The day after Christmas, my wife and I made the very painful decision to euthanize our border collie-lab mix Misty. Misty was almost 12 years old, originally a rescue dog, and was diagnosed with a terminal bone tumor in October. The veterinarian gave Misty two months to live.
Unfortunately, the doctor was right on the mark and Misty lived about eight days beyond the projected two months. Monday, the day after Christmas, my wife knew that just looking at this great wonderful dog that no longer wagged her tail, started to isolate from the family, appeared confused and refused to eat, that it was time to put Misty to sleep.
When the decision was to take her to the vet hospital, Misty was still mobile, and she wagged her tail as she walked down the deck stairs to the car. And as always on car rides, she was alert as she watched the landscape on the bright sunny December day from her partially opened car window.
When we arrived at the hospital, Misty exited the car and she walked with a slight wagging tail as the technicians took her for preparation of the IV drip, which would be used to put her out of her misery. And when the technician brought Misty back into the room for the procedure, she noted that Misty indeed was a great dog. Prior coming into the room, the technician had given Misty a piece of chicken that she had been providing some of the other ailing dogs which were being fed.
And with very sad pride, it was either myself or my wife who responded to the technician's observation that yes indeed we knew Misty was a great dog and in our hearts both of us probably knew Misty was a dog with an extraordinary temperment which would be hard to replace.
Misty came to us about 6 months after our last collie mix, Briggs had died. My wife, my resident mother-in-law and myself had decided not to replace Briggs for at least one year.
Ironically, just 7 months into our self-imposed ban on another dog, the day before Misty came to us, my mother –in-law and I both had remarked to my wife that we were ready for a new dog. Cats just did not replace the presence of a dog in household.
That very day that we mentioned the desire for a new dog, my wife had received a call from her cousin that some friends found a large bearish black dog with root beer brown eyes rummaging through the trash bins, recklessly crossing a busy Summit County, Ohio street.
The couple would have kept the dog, but they had two other dogs and were expecting their first baby and so they had to part with this dog that they nicknamed “Bear.”
That night when she was in our car going to her new home, my wife decided “Bear” would be renamed Misty and she then became a part of our family for almost 12 years.
As with every dog owner, we have our favorite stories about our dog.
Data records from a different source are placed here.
(* ===== verification/ProtoRingBuffer.v ===== *)
(** * Stream reassembly: ProtoRingBuffer

    Models src/protozero/proto_ring_buffer.cc and
    include/dejaview/ext/protozero/proto_ring_buffer.h: chunks of a byte
    stream are appended and complete length-delimited messages read back.
    [buf_] is the list of its octets (its length is the allocated size); a
    message handed out is described by where its octets live.

    [RingBufferMessageReader] is abstract in its [TryReadMessage]; the class
    [MessageFraming] states what it promises, and the reader's theorems hold
    for every instance. *)

From S2P Require Import Prelude ProtoUtils.

(** A message found in a range of octets: [start] is the offset of the
    payload in the range. *)
Record Message := mkMessage { m_start : nat; m_len : Z; m_field_id : Z }.

#[export] Instance Message_eq_dec : EqDecision Message.
Proof. solve_decision. Defined.

(** Outcome of [TryReadMessage]: an invalid message, one with
    [fatal_framing_error], or a valid one. *)
Inductive FramingResult := NotEnough | Fatal | Found (m : Message).

#[export] Instance FramingResult_eq_dec : EqDecision FramingResult.
Proof. solve_decision. Defined.

Definition m_end (m : Message) : nat := (m_start m + Z.to_nat (m_len m))%nat.

Definition kMaxMsgSize : Z := 64 * 1024 * 1024.
Definition kGrowBytes : Z := 128 * 1024.

Class MessageFraming := { TryReadMessage : list Z -> FramingResult }.

(** What the reader needs from a framing: a found message lies inside the
    range, after a non-empty preamble, and the verdict on a range does not
    change when more octets follow. *)
Class MessageFramingLaws (F : MessageFraming) := {
  frame_empty : TryReadMessage [] = NotEnough;
  frame_bounds l m : bytes_ok l -> TryReadMessage l = Found m ->
    0 <= m_len m <= kMaxMsgSize /\ (0 < m_start m)%nat /\ (m_end m <= length l)%nat;
  frame_found l k m : bytes_ok (l ++ k) -> TryReadMessage l = Found m ->
    TryReadMessage (l ++ k) = Found m;
  frame_fatal l k : bytes_ok (l ++ k) -> TryReadMessage l = Fatal ->
    TryReadMessage (l ++ k) = Fatal
}.

(** ** The protobuf framing *)

Definition TryReadProtoMessage (l : list Z) : FramingResult :=
  let '(n, field_tag) := ParseVarInt l in
  if decide (n = 0%nat) then NotEnough
  else
    let tag := field_tag .& 0x07 in
    if negb (tag =? wire_type_num kLengthDelimited) then Fatal
    else
      let '(k, msg_len) := ParseVarInt (drop n l) in
      if decide (k = 0%nat) then NotEnough
      else if kMaxMsgSize <? msg_len then Fatal
      else
        let start_of_msg := (n + k)%nat in
        if Z.of_nat (length l) <? Z.of_nat start_of_msg + msg_len then NotEnough
        else Found (mkMessage start_of_msg (u32 msg_len) (u32 (field_tag >> 3))).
Misty never listened well to directions and would escape through an opened fence gate and run through the neighborhood avoiding all attempts to capture her. And as were about to grab her, she would just look at us and take off and continue her sprint through the neighborhood crossing the street recklessly unaware that a car could easily hit her.
Misty loved being outside and when not going for her chaperoned walks or planning her carefully orchestrated "jail breaks", her favorite past time was to sit on the deck for hours and just dreamily stare through the deck’s rails into the yard and watch the animal drama of the ground hogs, rabbits, squirrels and birds scurrying through the yard.
This vision of her dreamily staring into the yard is the memory I will most miss about her.
Misty liked all people and despite her initial deep bark, everyone was a friend. She genuinely did not need to be socialized with other dogs, because as with people, she liked them all, which could be of course dangerous, as not all dogs shared her affability.
About six years ago, a bossy female chow-lab mix arrived at our house. Her name is Muffin and she indeed liked to boss the gentle giant Misty around who chose not to become subservient to this alpha dog wanna- be. Misty's response to her new play mate was passive aggressiveness either by her nature or her design. Misty just did not get excited about her new bossy sister who she could have easily torn apart.
When the doctor came back with the very stunning diagnosis of her cancer in middle October, the news was very unbelievable, as by all accounts, though now an older dog Misty was a healthy dog. Right until the last few days of her life, Misty still enjoyed going for walks and rides in the car.
As my wife and I both some times tearfully and sadly have noted, Misty was a quiet giant in our household who had a non-judgmental presence. She was just happy to be alive. A house without Misty is just a lot less exciting.
But the reason for this blog is to recognize how significantly important an animal can become in our lives as even I found myself addressing Misty as “ our girl.”
But more importantly for those pet owners who will go through the same painful decision about putting a pet to sleep, my wife and I mutually had agreed upon specific symptoms that would let us know when to put Misty down and not let her suffer.
I was a bit reluctant that day when my wife said it was time. I was hoping Misty would have some more days left ahead, but as we talked Misty’s brown eyes let us knew she needed our assistance to let her go.
My wife and I were with her when the fatal dose was administered and this gentle giant was gone in seconds.
Misty left us quietly in a most graceful exit that could only be expected of her.